Background: Ischemic time is an important prognostic factor in STEMI patients. Emergency medical service (EMS) utilization can reduce different components of ischemic time by appropriate triage of STEMI patients.

Methods: Data from the Acute Coronary Survey in Israel registry (ACSIS) 2000-2010 were analyzed to evaluate factors associated with EMS use, and its impact on different components of ischemic time.

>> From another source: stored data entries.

Lemma bitmapTestBit_ok : bitmapTestBit b j = Some (tbit b j).
Proof using Hb Hj.
  destruct bitmap_byte as (x & Hr & Hl & _). unfold bitmapTestBit, tbit. rewrite Hr, Hl. simpl.
  destruct Hj. rewrite land_7, land_pow2_testbit by dlia. done.
Qed.

(** Replacing the byte of [j] by one that differs in that bit only. *)
Lemma bitmap_update x y v :
  b !! Z.to_nat (j / 8) = Some x → in_u 8 y →
  (∀ i, 0 ≤ i < 8 → Z.testbit y i = if i =? j mod 8 then v else Z.testbit x i) →
  ∃ b', wr1 b (Z.quot j 8) y = Some b' ∧ bitmap_ok b' ∧
    ∀ k, slot_ok k → tbit b' k = if k =? j then v else tbit b k.
Proof using Hb Hj.
  intros Hx Hy Hbits. destruct Hb as [Hl Hbs], Hj as [Hj1 Hj2]. unfold REDIS_CLUSTER_SLOTS in *.
  rewrite Z.quot_div_nonneg, wr1_insert by dlia. eexists. split; [done|]. split.
  { split; [by rewrite length_insert|]. by apply Forall_insert. }
  intros k [Hk1 Hk2]. unfold tbit, REDIS_CLUSTER_SLOTS in *.
  destruct (decide (k / 8 = j / 8)) as [E|E].
  - rewrite E, list_lookup_insert_eq by (apply lookup_lt_Some in Hx; done). rewrite Hx. simpl.
    rewrite Hbits by (apply Z.mod_pos_bound; lia).
    destruct (Z.eqb_spec (k mod 8) (j mod 8)), (Z.eqb_spec k j); try done; dlia.
  - rewrite list_lookup_insert_ne by dlia. destruct (Z.eqb_spec k j); [by subst|done].
Qed.

Lemma bitmapSetBit_ok : ∃ b', bitmapSetBit b j = Some b' ∧ bitmap_ok b' ∧
  ∀ k, slot_ok k → tbit b' k = if k =? j then true else tbit b k.
Proof using Hb Hj.
  destruct bitmap_byte as (x & Hr & Hl & Hx). unfold bitmapSetBit. rewrite Hr. cbn [mbind option_bind].
  destruct Hj. rewrite land_7 by lia.
  apply (bitmap_update x); [done|apply wrap_range; lia|].
  intros i Hi. rewrite wrap_testbit, Z.lor_spec, Z.shiftl_1_l, Z.pow2_bits_eqb by dlia.
  rewrite (Z.eqb_sym (j mod 8)). destruct (i =? j mod 8), (i <? 8) eqn:?, (Z.testbit x i); try done; lia.
Qed.

Lemma bitmapClearBit_ok : ∃ b', bitmapClearBit b j = Some b' ∧ bitmap_ok b' ∧
  ∀ k, slot_ok k → tbit b' k = if k =? j then false else tbit b k.
Proof using Hb Hj.
  destruct bitmap_byte as (x & Hr & Hl & Hx). unfold bitmapClearBit. rewrite Hr. cbn [mbind option_bind].
  destruct Hj. rewrite land_7 by lia.
  apply (bitmap_update x); [done|apply wrap_range; lia|].
  intros i Hi. rewrite wrap_testbit, Z.land_spec, Z.lnot_spec, Z.shiftl_1_l, Z.pow2_bits_eqb by dlia.
  rewrite (Z.eqb_sym (j mod 8)). destruct (i =? j mod 8), (i <? 8) eqn:?, (Z.testbit x i); try done; lia.
Qed.
End bitmaps.

(** Counting after a change of one bit. *)
Lemma filter_same (l : list Z) (f g : Z → bool) :
  (∀ k, k ∈ l → g k = f k) → filter (λ k, g k = true) l = filter (λ k, f k = true) l.
Proof.
  intros H. induction l as [|x l IH]; [done|].
  rewrite !filter_cons, IH, H by (intros; try apply H; set_solver). done.
Qed.

Lemma filter_change (l : list Z) (f g : Z → bool) j v :
  NoDup l → j ∈ l → (∀ k, k ∈ l → g k = if k =? j then v else f k) →
  zlen (filter (λ k, g k = true) l) =
  zlen (filter (λ k, f k = true) l) - (if f j then 1 else 0) + (if v then 1 else 0).
Proof.
  intros Hnd Hj Hg. induction l as [|x l IH]; [by apply not_elem_of_nil in Hj|].
  apply NoDup_cons in Hnd as [Hx Hnd]. rewrite !filter_cons.
  pose proof (Hg x (list_elem_of_here _ _)) as Hgx.
  destruct (Z.eqb_spec x j) as [->|Hne].
  - rewrite (filter_same l f g), Hgx.
    2:{ intros k Hk. rewrite Hg by set_solver. destruct (Z.eqb_spec k j); [by subst|done]. }
    destruct v, (f j); simpl; lia.
  - rewrite Hgx. assert (j ∈ l) by set_solver.
    assert (∀ k, k ∈ l → g k = if k =? j then v else f k) by (intros; apply Hg; set_solver).
    destruct (f x); simpl; rewrite ?Nat2Z.inj_succ; rewrite IH by done; lia.
Qed.

Lemma nbits_change b b' j v :
  slot_ok j → (∀ k, slot_ok k → tbit b' k = if k =? j then v else tbit b k) →
  nbits b' = nbits b - (if tbit b j then 1 else 0) + (if v then 1 else 0).
Proof.
  intros Hj H. apply filter_change; [apply all_slots_NoDup|by apply all_slots_spec|].
  intros k Hk%all_slots_spec. auto.
Qed.

Lemma nbits_0 b : nbits b = 0 ↔ ∀ j, slot_ok j → tbit b j = false.
Proof.
  unfold nbits. split.
  - intros H j Hj. destruct (tbit b j) eqn:E; [|done].
    assert (j ∈ filter (λ j, tbit b j = true) all_slots) as Hin
      by (apply list_elem_of_filter; by rewrite all_slots_spec).
    destruct (filter _ _); [by apply not_elem_of_nil in Hin|simpl in H; lia].
  - intros H. destruct (filter _ _) as [|x l] eqn:E; [done|].
    assert (x ∈ filter (λ j, tbit b j = true) all_slots) as [Hx Hin%all_slots_spec]%list_elem_of_filter
      by (rewrite E; set_solver).
    rewrite H in Hx; done.
Qed.

(** ** Frames: what a handler leaves alone

    [frames R m]: every completed run of [m] relates the states before and after
    by the preorder [R]. *)
Definition frames (R : relation cluster) {A} (m : M A) : Prop :=
  ∀ c a c', m c = Some (a, c') → R c c'.

Section frames.
Context (R : relation cluster) `{!PreOrder R}.

Lemma frames_ret {A} (a : A) : frames R (mret a).
Proof using Type*. by intros c ? c' [= _ <-]. Qed.
Lemma frames_get : frames R get.
Proof using Type*. by intros c ? c' [= _ <-]. Qed.
Lemma frames_lift {A} (o : option A) : frames R (lift o).
Proof using Type*. intros c a c'. unfold lift. destruct o; simpl; [|done]. by intros [= _ <-]. Qed.
Lemma frames_load p : frames R (load p).
Proof using Type*. intros c a c'. unfold load. destruct (heap c !! p); simpl; [|done]. by intros [= _ <-]. Qed.
Lemma frames_assert b : frames R (redisAssert b).
Proof using Type*. intros c a c'. unfold redisAssert. destruct b; [|done]. by intros [= _ <-]. Qed.
Lemma frames_slot_get m j : frames R (slot_get m j).
Proof using Type*. unfold slot_get. destruct (_ && _); [apply frames_ret|apply frames_lift]. Qed.
Lemma frames_bind {A B} (m : M A) (k : A → M B) :
  frames R m → (∀ a, frames R (k a)) → frames R (m ≫= k).
Proof using Type*.
  intros Hm Hk c b c'. unfold mbind, M_bind. destruct (m c) as [[a c1]|] eqn:E; [|done].
  intros H. etrans; [by eapply Hm|by eapply Hk].
Qed.
Lemma frames_when b m : frames R m → frames R (when b m).
Proof using Type*. intros. destruct b; [done|apply frames_ret]. Qed.
Lemma frames_foldM {A S} (body : S → A → M S) l s :
  (∀ s x, frames R (body s x)) → frames R (foldM body l s).
Proof using Type*.
  intros H. revert s. induction l as [|x l IH]; intros s; simpl; [apply frames_ret|].
  apply frames_bind; auto.
Qed.
Lemma frames_forM {A} (l : list A) body : (∀ x, frames R (body x)) → frames R (forM l body).
Proof using Type*. intros. by apply frames_foldM. Qed.
Lemma frames_existsM {A} (test : A → M bool) l :
  (∀ x, frames R (test x)) → frames R (existsM test l).
Proof using Type*.
  intros H. induction l as [|x l IH]; simpl; [apply frames_ret|].
  apply frames_bind; [done|]. intros []; [apply frames_ret|done].
Qed.
Lemma frames_upd f : (∀ c, R c (f c)) → frames R (upd f).
Proof using Type*. intros H c a c' [= _ <-]. apply H. Qed.
Lemma frames_store p f :
  (∀ c n, heap c !! p = Some n → R c (set_heap (<[p := f n]> (heap c)) c)) → frames R (store p f).
Proof using Type*.
  intros H c a c'. unfold store. destruct (heap c !! p) eqn:E; simpl; [|done]. intros [= _ <-]. by apply H.
Qed.
End frames.

Create HintDb frames discriminated.
#[export] Hint Resolve frames_ret frames_get frames_lift frames_load frames_assert frames_slot_get
  frames_bind frames_when frames_foldM frames_forM frames_existsM frames_upd frames_store : frames.

(** Decompose a handler down to its primitive updates. *)
Ltac frame_step :=
  match goal with
  | |- frames _ (mret _) => apply frames_ret; [typeclasses eauto]
  | |- frames _ get => apply frames_get; [typeclasses eauto]
  | |- frames _ (lift _) => apply frames_lift; [typeclasses eauto]
  | |- frames _ (load _) => apply frames_load; [typeclasses eauto]
  | |- frames _ (redisAssert _) => apply frames_assert; [typeclasses eauto]
  | |- frames _ (slot_get _ _) => apply frames_slot_get; [typeclasses eauto]
  | |- frames _ (_ ≫= _) => apply frames_bind; [typeclasses eauto| |intros ?]
  | |- frames _ (when _ _) => apply frames_when; [typeclasses eauto|]
  | |- frames _ (foldM _ _ _) => apply frames_foldM; [typeclasses eauto|intros ? ?]
  | |- frames _ (forM _ _) => apply frames_forM; [typeclasses eauto|intros ?]
  | |- frames _ (existsM _ _) => apply frames_existsM; [typeclasses eauto|intros ?]
  | |- frames _ (upd _) => apply frames_upd; [typeclasses eauto|intros ?]
  | |- frames _ (store _ _) => apply frames_store; [typeclasses eauto|intros ? ? ?]
  | |- frames _ (let '(_, _) := ?x in _) => destruct x
  | |- frames _ (if ?b then _ else _) => destruct b
  | |- frames _ (match ?o with Some _ => _ | None => _ end) => destruct o
  end.
Ltac frame := intros; repeat (frame_step; cbv zeta); try by eauto with frames.

(** ** The invariant of the cluster state *)

Record node_ok (D : gset ptr) (n : clusterNode) : Prop := {
  node_bitmap : bitmap_ok (slot_bits n);
  node_count : numslots n = nbits (slot_bits n);
  node_slaveof : ∀ m, slaveof n = Some m → m ∈ D;
  node_slaves : Forall (.∈ D) (slaves n);
}.

(** The role of [myself]: a master, or a slave that has a master and no slots. *)
Definition role_ok (n : clusterNode) : Prop :=
  nodeIsSlave n = negb (nodeIsMaster n) ∧
  (nodeIsMaster n = false → numslots n = 0 ∧ is_Some (slaveof n)).

(** Every pointer is to an allocated node; the table of slots and the bitmaps of
    the nodes tell the same owner for each slot, and [numslots] counts them. *)
Record ok (D : gset ptr) (me : ptr) (c : cluster) : Prop := {
  ok_dom : dom (heap c) = D;
  ok_me : myself c = me;
  ok_me_in : me ∈ D;
  ok_node : ∀ p n, heap c !! p = Some n → node_ok D n;
  ok_owner : ∀ p n j, heap c !! p = Some n → slot_ok j →
    tbit (slot_bits n) j = true ↔ slots c !! j = Some p;
  ok_slots : ∀ j p, slots c !! j = Some p → slot_ok j ∧ p ∈ D;
  ok_importing : ∀ j p, importing_slots_from c !! j = Some p → slot_ok j ∧ p ∈ D;
  ok_migrating : ∀ j p, migrating_slots_to c !! j = Some p → slot_ok j ∧ p ∈ D;
  ok_dict : ∀ nm p, nodes c !! nm = Some p → ∃ n, heap c !! p = Some n ∧ name n = nm;
  ok_role : ∀ n, heap c !! me = Some n → role_ok n;
}.

(** [m] runs to completion from any [ok] state, keeps it, and returns a value in [Q]. *)
Definition safe (D : gset ptr) (me : ptr) {A} (m : M A) (Q : A → Prop) : Prop :=
  ∀ c, ok D me c → ∃ a c', m c = Some (a, c') ∧ ok D me c' ∧ Q a.

Abbreviation safe_ D me m := (safe D me m (λ _, True)).

(** Replacing node [n] at [p] by [n'] keeps the invariant. *)
Record benign_at (D : gset ptr) (me p : ptr) (n n' : clusterNode) : Prop := {
  benign_bits : slot_bits n' = slot_bits n;
  benign_count : numslots n' = numslots n;
  benign_name : name n' = name n;
  benign_slaveof : ∀ m, slaveof n' = Some m → slaveof n = Some m ∨ m ∈ D;
  benign_slaves : Forall (.∈ D) (slaves n) → Forall (.∈ D) (slaves n');
  benign_role : p = me → role_ok n → role_ok n';
}.

(** An update of a node that the invariant does not see. *)
Definition benign (D : gset ptr) (me p : ptr) (f : clusterNode → clusterNode) : Prop :=
  ∀ n, benign_at D me p n (f n).

Section safe.
Context (D : gset ptr) (me : ptr).

Lemma ok_lookup c p : ok D me c → p ∈ D → ∃ n, heap c !! p = Some n.
Proof. intros H Hp. rewrite <-(ok_dom _ _ _ H) in Hp. by apply elem_of_dom in Hp. Qed.

Lemma ok_lookup_in c p n : ok D me c → heap c !! p = Some n → p ∈ D.
Proof. intros H Hp. rewrite <-(ok_dom _ _ _ H). by eapply elem_of_dom_2. Qed.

Results: The study population comprised of 3031 STEMI patients treated with primary reperfusion therapy (64% primary PCI and 36% thrombolysis) among whom only 1566 patients (52%) used EMS. Predictors of EMS use were family history of ischemic heart disease (OR=1.25, p=0.02), syncope (OR=1.37, p=0.04) and dyspnea (OR=2.02, p=0.006), while hypertension and smoking were predictors of self referral (OR=1.22, p=0.02 and OR=1.27, p=0.005, respectively).  EMS use reduced onset-to-reperfusion time (175 vs. 195 min. p<0.001), mainly by reducing arrival-to-reperfusion time, either in patients treated with primary PCI (60 vs. 86 min. p<0.001) or thrombolysis (44 vs. 60 min. p<0.001). On a multi-variate analysis, reduction in arrival-to-reperfusion time was associated with reduced cardiovascular events at 30 days (OR=0.51, p=0.02).

Conclusion: High-risk STEMI patients, with a presentation of heart failure and syncope are more likely to use EMS which reduces ischemic time intervals, which are associated with reduced cardiovascular events at 30 days.